[Records drawn from a dataset]
####################

(** * Beacon: the local data store, progress tracking and legacy migration

    A shallow embedding of [src/js/beacon-storage.js].

    Modelling conventions.
    - [localStorage] is a record with one field per key the module uses.  A
      stored string is represented by what [JSON.parse] makes of it: the
      value it denotes ([Parsed]) or a text the parser rejects ([Corrupt]).
      The documents under [beacon_entries] and [beacon_progress], when they
      parse, have the shape the module writes; the legacy document is
      arbitrary JSON.
    - [localStorage] may be out of reach altogether ([Unavailable]): every
      access then raises.  A reachable [localStorage] accepts every write.
    - Functions that touch storage live in the monad [M]: they take the
      storage and return an outcome ([Ok] or [Throw]) with the storage they
      leave behind.  [try_catch] is the source's try/catch.
    - The clock and the random generator are inputs.  One call reads the
      clock at one instant.  Entry timestamps stay text (the module never
      interprets them); progress timestamps are re-read as dates by the
      streak logic and are kept as the instant (milliseconds since the
      epoch) their ISO string denotes.  Local calendar dates are taken at a
      fixed offset from UTC.
    - The identifiers that [generateUUID] draws are an input too: [uuids n]
      is the one drawn for the entry created after [n] others.
    - JavaScript numbers that occur here are integers or NaN; strings are
      ASCII text.  [JSON.stringify] writes NaN as [null]; a stored context
      keeps NaN in its place, since [===] tells neither from any number. *)

From Stdlib Require Import ZArith String Ascii List Lia Bool.
From stdpp Require Import base option list gmap strings pretty.

Set Warnings "-register-all".

Local Open Scope Z_scope.
Local Open Scope string_scope.

(** ** JavaScript values *)

(** A number: an integer or NaN. *)
Inductive number := Num (z : Z) | NaN.

(** [a === b] on numbers; NaN equals nothing, itself included. *)
Definition strict_eq (a b : number) : bool :=
  match a, b with
  | Num x, Num y => bool_decide (x = y)
  | _, _ => false
  end.

(** What [JSON.parse] returns.  The properties of an object come in the
    order [Object.entries] lists them, with distinct names. *)
Inductive json :=
| JNull
| JBool (b : bool)
| JNum (z : Z)
| JStr (s : string)
| JArr (items : list json)
| JObj (props : list (string * json)).

(** A value read from a property: [None] is [undefined]. *)
Definition jsval := option json.

Inductive exn := SyntaxError | TypeError | SecurityError.

Inductive result (A : Type) :=
| Ok (a : A)
| Throw (e : exn).
Arguments Ok {A} a.
Arguments Throw {A} e.

Definition truthy (v : jsval) : bool :=
  match v with
  | None | Some JNull => false
  | Some (JBool b) => b
  | Some (JNum z) => negb (Z.eqb z 0)
  | Some (JStr s) => negb (String.eqb s "")
  | Some (JArr _) | Some (JObj _) => true
  end.

(** [typeof v === 'string'] and [typeof v === 'object'] *)
Definition typeof_string (v : json) : bool :=
  match v with JStr _ => true | _ => false end.

Definition typeof_object (v : json) : bool :=
  match v with JNull | JArr _ | JObj _ => true | _ => false end.

Fixpoint assoc (name : string) (props : list (string * json)) : jsval :=
  match props with
  | [] => None
  | (k, v) :: rest => if String.eqb k name then Some v else assoc name rest
  end.

(** [v.name] for the names this module reads ([content], [text], [prompt],
    [createdAt], [updatedAt]): none of them is a property of a string, a
    number, a boolean or an array; reading a property of [null] raises. *)
Definition get_prop (v : json) (name : string) : result jsval :=
  match v with
  | JNull => Throw TypeError
  | JObj props => Ok (assoc name props)
  | _ => Ok None
  end.

(** ** Strings: [trim], [split('-')], [parseInt(_, 10)] *)

Definition is_space (c : ascii) : bool :=
  let n := nat_of_ascii c in
  (Nat.leb 9 n && Nat.leb n 13) || Nat.eqb n 32.

Fixpoint trimStart (s : string) : string :=
  match s with
  | String c rest => if is_space c then trimStart rest else s
  | EmptyString => EmptyString
  end.

Fixpoint trimEnd (s : string) : string :=
  match s with
  | String c rest =>
      match trimEnd rest with
      | EmptyString => if is_space c then EmptyString else String c EmptyString
      | kept => String c kept
      end
  | EmptyString => EmptyString
  end.

Definition trim (s : string) : string := trimEnd (trimStart s).

(** [s.split('-')]: always at least one part. *)
Fixpoint split_dash (s : string) : list string :=
  match s with
  | EmptyString => [EmptyString]
  | String c rest =>
      if Ascii.eqb c "-" then EmptyString :: split_dash rest
      else match split_dash rest with
           | part :: parts => String c part :: parts
           | [] => [String c EmptyString]
           end
  end.

Definition digit_value (c : ascii) : option Z :=
  let n := nat_of_ascii c in
  if Nat.leb 48 n && Nat.leb n 57 then Some (Z.of_nat n - 48) else None.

####################

I need each line above reproduced exactly.

• EXERCISE RESULT
(** * Beacon: the local data store, progress tracking and legacy migration

    A shallow embedding of [src/js/beacon-storage.js].

    Modelling conventions.
    - [localStorage] is a record with one field per key the module uses.  A
      stored string is represented by what [JSON.parse] makes of it: the
      value it denotes ([Parsed]) or a text the parser rejects ([Corrupt]).
      The documents under [beacon_entries] and [beacon_progress], when they
      parse, have the shape the module writes; the legacy document is
      arbitrary JSON.
    - [localStorage] may be out of reach altogether ([Unavailable]): every
      access then raises.  A reachable [localStorage] accepts every write.
    - Functions that touch storage live in the monad [M]: they take the
      storage and return an outcome ([Ok] or [Throw]) with the storage they
      leave behind.  [try_catch] is the source's try/catch.
    - The clock and the random generator are inputs.  One call reads the
      clock at one instant.  Entry timestamps stay text (the module never
      interprets them); progress timestamps are re-read as dates by the
      streak logic and are kept as the instant (milliseconds since the
      epoch) their ISO string denotes.  Local calendar dates are taken at a
      fixed offset from UTC.
    - The identifiers that [generateUUID] draws are an input too: [uuids n]
      is the one drawn for the entry created after [n] others.
    - JavaScript numbers that occur here are integers or NaN; strings are
      ASCII text.  [JSON.stringify] writes NaN as [null]; a stored context
      keeps NaN in its place, since [===] tells neither from any number. *)

From Stdlib Require Import ZArith String Ascii List Lia Bool.
From stdpp Require Import base option list gmap strings pretty.

Set Warnings "-register-all".

Local Open Scope Z_scope.
Local Open Scope string_scope.

(** ** JavaScript values *)

(** A number: an integer or NaN. *)
Inductive number := Num (z : Z) | NaN.

(** [a === b] on numbers; NaN equals nothing, itself included. *)
Definition strict_eq (a b : number) : bool :=
  match a, b with
  | Num x, Num y => bool_decide (x = y)
  | _, _ => false
  end.

(** What [JSON.parse] returns.  The properties of an object come in the
    order [Object.entries] lists them, with distinct names. *)
Inductive json :=
| JNull
| JBool (b : bool)
| JNum (z : Z)
| JStr (s : string)
| JArr (items : list json)
| JObj (props : list (string * json)).

(** A value read from a property: [None] is [undefined]. *)
Definition jsval := option json.

Inductive exn := SyntaxError | TypeError | SecurityError.

Inductive result (A : Type) :=
| Ok (a : A)
| Throw (e : exn).
Arguments Ok {A} a.
Arguments Throw {A} e.

Definition truthy (v : jsval) : bool :=
  match v with
  | None | Some JNull => false
  | Some (JBool b) => b
  | Some (JNum z) => negb (Z.eqb z 0)
  | Some (JStr s) => negb (String.eqb s "")
  | Some (JArr _) | Some (JObj _) => true
  end.

(** [typeof v === 'string'] and [typeof v === 'object'] *)
Definition typeof_string (v : json) : bool :=
  match v with JStr _ => true | _ => false end.

Definition typeof_object (v : json) : bool :=
  match v with JNull | JArr _ | JObj _ => true | _ => false end.

Fixpoint assoc (name : string) (props : list (string * json)) : jsval :=
  match props with
  | [] => None
  | (k, v) :: rest => if String.eqb k name then Some v else assoc name rest
  end.

(** [v.name] for the names this module reads ([content], [text], [prompt],
    [createdAt], [updatedAt]): none of them is a property of a string, a
    number, a boolean or an array; reading a property of [null] raises. *)
Definition get_prop (v : json) (name : string) : result jsval :=
  match v with
  | JNull => Throw TypeError
  | JObj props => Ok (assoc name props)
  | _ => Ok None
  end.

(** ** Strings: [trim], [split('-')], [parseInt(_, 10)] *)

Definition is_space (c : ascii) : bool :=
  let n := nat_of_ascii c in
  (Nat.leb 9 n && Nat.leb n 13) || Nat.eqb n 32.

Fixpoint trimStart (s : string) : string :=
  match s with
  | String c rest => if is_space c then trimStart rest else s
  | EmptyString => EmptyString
  end.

Fixpoint trimEnd (s : string) : string :=
  match s with
  | String c rest =>
      match trimEnd rest with
      | EmptyString => if is_space c then EmptyString else String c EmptyString
      | kept => String c kept
      end
  | EmptyString => EmptyString
  end.

Definition trim (s : string) : string := trimEnd (trimStart s).

(** [s.split('-')]: always at least one part. *)
Fixpoint split_dash (s : string) : list string :=
  match s with
  | EmptyString => [EmptyString]
  | String c rest =>
      if Ascii.eqb c "-" then EmptyString :: split_dash rest
      else match split_dash rest with
           | part :: parts => String c part :: parts
           | [] => [String c EmptyString]
           end
  end.

Definition digit_value (c : ascii) : option Z :=
  let n := nat_of_ascii c in
  if Nat.leb 48 n && Nat.leb n 57 then Some (Z.of_nat n - 48) else None.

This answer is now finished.